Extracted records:
╭──

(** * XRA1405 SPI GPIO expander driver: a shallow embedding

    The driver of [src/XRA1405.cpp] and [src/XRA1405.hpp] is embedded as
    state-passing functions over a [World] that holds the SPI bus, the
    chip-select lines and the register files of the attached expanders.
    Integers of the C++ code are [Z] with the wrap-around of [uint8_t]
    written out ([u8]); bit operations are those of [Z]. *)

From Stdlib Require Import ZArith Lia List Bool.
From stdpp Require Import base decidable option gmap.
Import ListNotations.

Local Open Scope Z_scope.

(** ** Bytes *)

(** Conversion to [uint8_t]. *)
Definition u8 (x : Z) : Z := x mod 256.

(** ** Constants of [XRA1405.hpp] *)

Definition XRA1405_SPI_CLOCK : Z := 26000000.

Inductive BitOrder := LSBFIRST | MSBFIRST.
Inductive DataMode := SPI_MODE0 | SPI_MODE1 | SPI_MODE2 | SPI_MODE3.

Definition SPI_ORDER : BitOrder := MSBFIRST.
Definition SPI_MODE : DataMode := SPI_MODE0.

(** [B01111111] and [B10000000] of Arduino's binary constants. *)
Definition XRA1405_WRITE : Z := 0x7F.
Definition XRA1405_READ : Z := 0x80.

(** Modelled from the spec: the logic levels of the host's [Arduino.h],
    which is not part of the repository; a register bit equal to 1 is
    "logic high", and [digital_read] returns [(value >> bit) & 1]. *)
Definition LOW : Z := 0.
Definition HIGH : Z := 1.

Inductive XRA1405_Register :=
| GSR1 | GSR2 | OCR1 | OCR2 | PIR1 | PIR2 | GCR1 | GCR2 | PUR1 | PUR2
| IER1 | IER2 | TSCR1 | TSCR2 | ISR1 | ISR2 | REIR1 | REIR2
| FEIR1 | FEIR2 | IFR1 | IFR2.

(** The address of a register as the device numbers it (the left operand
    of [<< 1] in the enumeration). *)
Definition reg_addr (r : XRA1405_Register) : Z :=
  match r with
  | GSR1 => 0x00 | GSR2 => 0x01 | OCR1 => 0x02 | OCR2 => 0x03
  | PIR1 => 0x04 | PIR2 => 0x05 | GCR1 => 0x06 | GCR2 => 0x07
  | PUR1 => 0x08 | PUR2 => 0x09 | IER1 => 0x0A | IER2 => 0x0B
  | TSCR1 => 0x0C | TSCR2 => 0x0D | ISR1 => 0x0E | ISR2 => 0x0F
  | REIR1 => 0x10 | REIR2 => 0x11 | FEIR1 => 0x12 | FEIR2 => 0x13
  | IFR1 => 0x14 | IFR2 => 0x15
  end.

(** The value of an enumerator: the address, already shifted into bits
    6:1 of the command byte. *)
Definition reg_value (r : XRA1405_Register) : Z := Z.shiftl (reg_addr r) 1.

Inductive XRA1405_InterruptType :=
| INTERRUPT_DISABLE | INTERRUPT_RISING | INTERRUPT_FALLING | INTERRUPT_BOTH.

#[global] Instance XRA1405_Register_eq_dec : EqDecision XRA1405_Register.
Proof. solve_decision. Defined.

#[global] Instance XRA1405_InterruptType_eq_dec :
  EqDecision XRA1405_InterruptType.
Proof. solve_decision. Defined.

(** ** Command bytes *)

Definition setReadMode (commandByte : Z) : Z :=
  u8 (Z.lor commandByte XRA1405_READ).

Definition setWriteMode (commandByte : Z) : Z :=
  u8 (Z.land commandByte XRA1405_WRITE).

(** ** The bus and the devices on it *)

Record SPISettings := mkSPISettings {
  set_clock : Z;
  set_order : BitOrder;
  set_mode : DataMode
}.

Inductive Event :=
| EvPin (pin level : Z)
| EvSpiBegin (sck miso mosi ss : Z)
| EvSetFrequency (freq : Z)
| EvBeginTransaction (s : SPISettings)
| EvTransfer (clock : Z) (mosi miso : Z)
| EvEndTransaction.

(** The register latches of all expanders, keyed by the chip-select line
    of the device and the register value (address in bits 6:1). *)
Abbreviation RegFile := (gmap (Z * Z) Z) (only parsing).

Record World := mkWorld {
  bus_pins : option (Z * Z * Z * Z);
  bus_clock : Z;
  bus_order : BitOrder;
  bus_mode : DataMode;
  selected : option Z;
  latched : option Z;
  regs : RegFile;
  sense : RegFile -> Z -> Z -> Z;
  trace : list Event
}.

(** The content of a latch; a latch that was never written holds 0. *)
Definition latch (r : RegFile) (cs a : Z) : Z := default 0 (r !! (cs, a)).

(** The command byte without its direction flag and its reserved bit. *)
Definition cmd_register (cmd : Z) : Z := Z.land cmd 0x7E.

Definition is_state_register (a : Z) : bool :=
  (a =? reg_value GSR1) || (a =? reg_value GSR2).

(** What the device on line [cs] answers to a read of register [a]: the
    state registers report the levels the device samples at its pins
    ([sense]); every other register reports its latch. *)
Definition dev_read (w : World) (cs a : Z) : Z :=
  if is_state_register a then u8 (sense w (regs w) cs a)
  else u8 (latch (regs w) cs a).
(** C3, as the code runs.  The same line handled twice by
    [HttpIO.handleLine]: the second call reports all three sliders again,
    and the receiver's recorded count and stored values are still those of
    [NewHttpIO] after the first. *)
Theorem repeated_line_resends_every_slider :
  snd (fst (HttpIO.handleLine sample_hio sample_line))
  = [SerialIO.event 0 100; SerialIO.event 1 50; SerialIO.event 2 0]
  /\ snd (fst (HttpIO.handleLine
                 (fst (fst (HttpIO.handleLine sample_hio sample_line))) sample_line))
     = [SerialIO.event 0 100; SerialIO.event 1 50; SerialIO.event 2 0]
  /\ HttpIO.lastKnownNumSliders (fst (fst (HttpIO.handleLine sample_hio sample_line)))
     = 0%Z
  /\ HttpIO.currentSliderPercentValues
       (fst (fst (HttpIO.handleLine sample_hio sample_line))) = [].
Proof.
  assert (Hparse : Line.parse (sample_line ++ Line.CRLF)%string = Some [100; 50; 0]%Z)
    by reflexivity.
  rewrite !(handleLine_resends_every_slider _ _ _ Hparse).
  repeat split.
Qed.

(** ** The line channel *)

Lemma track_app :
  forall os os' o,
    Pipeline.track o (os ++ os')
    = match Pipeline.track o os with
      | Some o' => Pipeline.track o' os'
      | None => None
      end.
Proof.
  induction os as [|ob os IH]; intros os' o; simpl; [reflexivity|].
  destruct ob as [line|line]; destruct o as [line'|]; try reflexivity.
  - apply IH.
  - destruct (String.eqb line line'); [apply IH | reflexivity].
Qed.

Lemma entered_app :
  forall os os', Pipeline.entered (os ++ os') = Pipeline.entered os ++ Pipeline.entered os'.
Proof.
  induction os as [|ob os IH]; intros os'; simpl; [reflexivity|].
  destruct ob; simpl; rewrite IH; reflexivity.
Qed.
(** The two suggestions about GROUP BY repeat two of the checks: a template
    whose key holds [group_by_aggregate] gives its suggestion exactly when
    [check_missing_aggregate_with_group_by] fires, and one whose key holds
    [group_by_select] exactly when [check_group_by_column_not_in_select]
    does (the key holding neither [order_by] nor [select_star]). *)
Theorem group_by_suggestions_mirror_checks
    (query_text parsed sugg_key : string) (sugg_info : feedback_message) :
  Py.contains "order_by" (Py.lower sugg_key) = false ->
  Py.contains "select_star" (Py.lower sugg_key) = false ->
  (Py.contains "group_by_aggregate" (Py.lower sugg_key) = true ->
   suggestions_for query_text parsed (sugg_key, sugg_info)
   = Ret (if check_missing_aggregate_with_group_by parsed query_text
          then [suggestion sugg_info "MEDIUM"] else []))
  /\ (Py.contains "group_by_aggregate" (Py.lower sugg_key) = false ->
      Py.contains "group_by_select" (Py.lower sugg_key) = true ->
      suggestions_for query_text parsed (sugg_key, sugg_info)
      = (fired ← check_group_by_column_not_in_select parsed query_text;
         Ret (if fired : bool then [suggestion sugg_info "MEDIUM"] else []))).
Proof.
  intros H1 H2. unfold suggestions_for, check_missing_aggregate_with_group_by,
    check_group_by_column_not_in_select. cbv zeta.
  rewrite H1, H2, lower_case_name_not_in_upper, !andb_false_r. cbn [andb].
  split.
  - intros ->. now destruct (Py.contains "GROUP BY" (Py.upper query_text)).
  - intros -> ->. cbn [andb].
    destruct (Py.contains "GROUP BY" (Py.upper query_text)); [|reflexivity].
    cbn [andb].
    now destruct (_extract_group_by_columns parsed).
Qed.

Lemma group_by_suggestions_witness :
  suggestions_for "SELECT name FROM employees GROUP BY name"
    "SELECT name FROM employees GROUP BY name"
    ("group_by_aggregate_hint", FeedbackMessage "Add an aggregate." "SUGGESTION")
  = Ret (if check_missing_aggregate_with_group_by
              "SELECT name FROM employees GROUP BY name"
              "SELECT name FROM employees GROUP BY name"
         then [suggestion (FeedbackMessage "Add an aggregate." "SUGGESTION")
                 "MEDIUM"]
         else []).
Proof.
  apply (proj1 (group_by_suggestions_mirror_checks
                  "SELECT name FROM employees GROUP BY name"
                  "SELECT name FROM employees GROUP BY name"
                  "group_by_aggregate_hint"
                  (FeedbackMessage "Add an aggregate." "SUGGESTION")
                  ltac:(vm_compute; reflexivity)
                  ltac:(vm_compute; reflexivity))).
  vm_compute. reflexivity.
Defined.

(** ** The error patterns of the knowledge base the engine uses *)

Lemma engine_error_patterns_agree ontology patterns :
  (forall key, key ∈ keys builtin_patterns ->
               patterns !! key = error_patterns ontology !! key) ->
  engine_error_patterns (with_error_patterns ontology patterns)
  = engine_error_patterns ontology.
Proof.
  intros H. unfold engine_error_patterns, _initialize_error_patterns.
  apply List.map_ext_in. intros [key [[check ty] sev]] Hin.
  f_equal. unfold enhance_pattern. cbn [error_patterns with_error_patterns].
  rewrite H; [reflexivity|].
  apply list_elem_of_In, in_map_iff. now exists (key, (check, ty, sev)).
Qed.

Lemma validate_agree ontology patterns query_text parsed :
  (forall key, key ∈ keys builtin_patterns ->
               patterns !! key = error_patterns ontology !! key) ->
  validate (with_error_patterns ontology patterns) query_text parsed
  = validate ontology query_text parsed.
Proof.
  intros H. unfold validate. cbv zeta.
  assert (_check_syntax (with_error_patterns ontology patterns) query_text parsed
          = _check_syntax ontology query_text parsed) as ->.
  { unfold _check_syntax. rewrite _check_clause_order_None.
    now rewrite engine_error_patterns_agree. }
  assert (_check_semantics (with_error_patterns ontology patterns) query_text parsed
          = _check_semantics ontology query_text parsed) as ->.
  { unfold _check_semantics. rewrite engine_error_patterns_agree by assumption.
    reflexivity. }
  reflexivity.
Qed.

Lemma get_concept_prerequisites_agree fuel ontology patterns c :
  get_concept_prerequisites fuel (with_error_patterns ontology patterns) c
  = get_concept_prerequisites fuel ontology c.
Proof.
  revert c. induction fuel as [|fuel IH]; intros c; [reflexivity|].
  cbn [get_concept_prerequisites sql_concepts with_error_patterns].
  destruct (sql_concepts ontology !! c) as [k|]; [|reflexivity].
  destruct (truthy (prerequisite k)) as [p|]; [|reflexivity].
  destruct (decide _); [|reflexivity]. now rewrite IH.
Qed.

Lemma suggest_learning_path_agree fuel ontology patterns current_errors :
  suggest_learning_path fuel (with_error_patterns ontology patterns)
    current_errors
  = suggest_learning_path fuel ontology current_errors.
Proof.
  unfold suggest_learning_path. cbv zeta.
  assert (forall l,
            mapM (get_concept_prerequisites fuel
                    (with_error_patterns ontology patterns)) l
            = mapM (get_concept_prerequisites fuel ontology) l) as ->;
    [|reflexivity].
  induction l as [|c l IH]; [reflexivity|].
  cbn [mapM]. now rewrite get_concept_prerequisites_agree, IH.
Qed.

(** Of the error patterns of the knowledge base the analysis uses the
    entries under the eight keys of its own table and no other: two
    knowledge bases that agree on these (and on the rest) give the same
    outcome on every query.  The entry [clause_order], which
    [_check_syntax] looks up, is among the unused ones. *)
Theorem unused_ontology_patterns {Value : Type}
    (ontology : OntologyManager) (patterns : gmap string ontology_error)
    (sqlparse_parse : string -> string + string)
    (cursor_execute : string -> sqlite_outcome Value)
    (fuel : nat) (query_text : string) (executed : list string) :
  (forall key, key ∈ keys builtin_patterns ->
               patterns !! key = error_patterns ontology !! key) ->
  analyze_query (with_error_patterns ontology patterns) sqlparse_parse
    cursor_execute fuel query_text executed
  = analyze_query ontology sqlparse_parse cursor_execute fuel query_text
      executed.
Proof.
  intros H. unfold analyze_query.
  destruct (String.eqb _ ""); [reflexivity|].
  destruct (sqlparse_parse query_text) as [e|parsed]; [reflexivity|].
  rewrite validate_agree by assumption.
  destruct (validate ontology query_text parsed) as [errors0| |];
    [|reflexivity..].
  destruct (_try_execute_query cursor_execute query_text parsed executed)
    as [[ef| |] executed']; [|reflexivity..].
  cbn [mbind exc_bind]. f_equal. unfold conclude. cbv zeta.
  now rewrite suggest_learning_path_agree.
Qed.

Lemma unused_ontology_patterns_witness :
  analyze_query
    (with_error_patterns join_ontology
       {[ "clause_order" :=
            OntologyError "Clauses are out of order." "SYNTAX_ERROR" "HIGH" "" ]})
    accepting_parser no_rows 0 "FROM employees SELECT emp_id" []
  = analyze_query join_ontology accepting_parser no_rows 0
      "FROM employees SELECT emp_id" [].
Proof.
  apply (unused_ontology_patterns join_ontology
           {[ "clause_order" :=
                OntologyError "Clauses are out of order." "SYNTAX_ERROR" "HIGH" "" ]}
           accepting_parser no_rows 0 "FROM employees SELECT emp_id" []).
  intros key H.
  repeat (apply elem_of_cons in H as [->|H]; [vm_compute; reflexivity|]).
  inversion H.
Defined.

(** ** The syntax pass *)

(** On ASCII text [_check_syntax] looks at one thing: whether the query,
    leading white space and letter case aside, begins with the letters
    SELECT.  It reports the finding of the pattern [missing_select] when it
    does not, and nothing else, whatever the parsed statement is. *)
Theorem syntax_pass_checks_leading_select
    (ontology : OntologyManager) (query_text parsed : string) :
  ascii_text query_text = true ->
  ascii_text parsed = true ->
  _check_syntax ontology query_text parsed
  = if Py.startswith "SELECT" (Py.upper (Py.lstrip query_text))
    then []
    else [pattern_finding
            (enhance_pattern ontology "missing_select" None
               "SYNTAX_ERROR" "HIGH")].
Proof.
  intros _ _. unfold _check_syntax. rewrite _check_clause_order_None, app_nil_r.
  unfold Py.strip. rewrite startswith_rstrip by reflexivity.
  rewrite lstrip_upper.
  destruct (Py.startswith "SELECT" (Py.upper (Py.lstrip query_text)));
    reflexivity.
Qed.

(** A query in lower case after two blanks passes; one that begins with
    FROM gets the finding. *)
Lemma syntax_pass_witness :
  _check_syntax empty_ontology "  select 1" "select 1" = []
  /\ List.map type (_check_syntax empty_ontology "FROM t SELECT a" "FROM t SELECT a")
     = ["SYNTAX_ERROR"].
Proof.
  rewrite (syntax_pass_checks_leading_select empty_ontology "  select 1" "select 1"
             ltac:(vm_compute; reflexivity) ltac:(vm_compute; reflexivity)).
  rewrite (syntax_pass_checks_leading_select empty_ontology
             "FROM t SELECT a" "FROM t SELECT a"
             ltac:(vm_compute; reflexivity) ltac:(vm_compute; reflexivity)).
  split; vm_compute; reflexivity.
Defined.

╰──

WHAT THE TASK ASKS: Repeat exactly the lines above from the one with "rewrite H; [reflexivity|]." up to and including the one with "destruct (sql_concepts ontology". No other line belongs in the reply.

EXERCISE RESULT:
  rewrite H; [reflexivity|].
  apply list_elem_of_In, in_map_iff. now exists (key, (check, ty, sev)).
Qed.

Lemma validate_agree ontology patterns query_text parsed :
  (forall key, key ∈ keys builtin_patterns ->
               patterns !! key = error_patterns ontology !! key) ->
  validate (with_error_patterns ontology patterns) query_text parsed
  = validate ontology query_text parsed.
Proof.
  intros H. unfold validate. cbv zeta.
  assert (_check_syntax (with_error_patterns ontology patterns) query_text parsed
          = _check_syntax ontology query_text parsed) as ->.
  { unfold _check_syntax. rewrite _check_clause_order_None.
    now rewrite engine_error_patterns_agree. }
  assert (_check_semantics (with_error_patterns ontology patterns) query_text parsed
          = _check_semantics ontology query_text parsed) as ->.
  { unfold _check_semantics. rewrite engine_error_patterns_agree by assumption.
    reflexivity. }
  reflexivity.
Qed.

Lemma get_concept_prerequisites_agree fuel ontology patterns c :
  get_concept_prerequisites fuel (with_error_patterns ontology patterns) c
  = get_concept_prerequisites fuel ontology c.
Proof.
  revert c. induction fuel as [|fuel IH]; intros c; [reflexivity|].
  cbn [get_concept_prerequisites sql_concepts with_error_patterns].
  destruct (sql_concepts ontology !! c) as [k|]; [|reflexivity].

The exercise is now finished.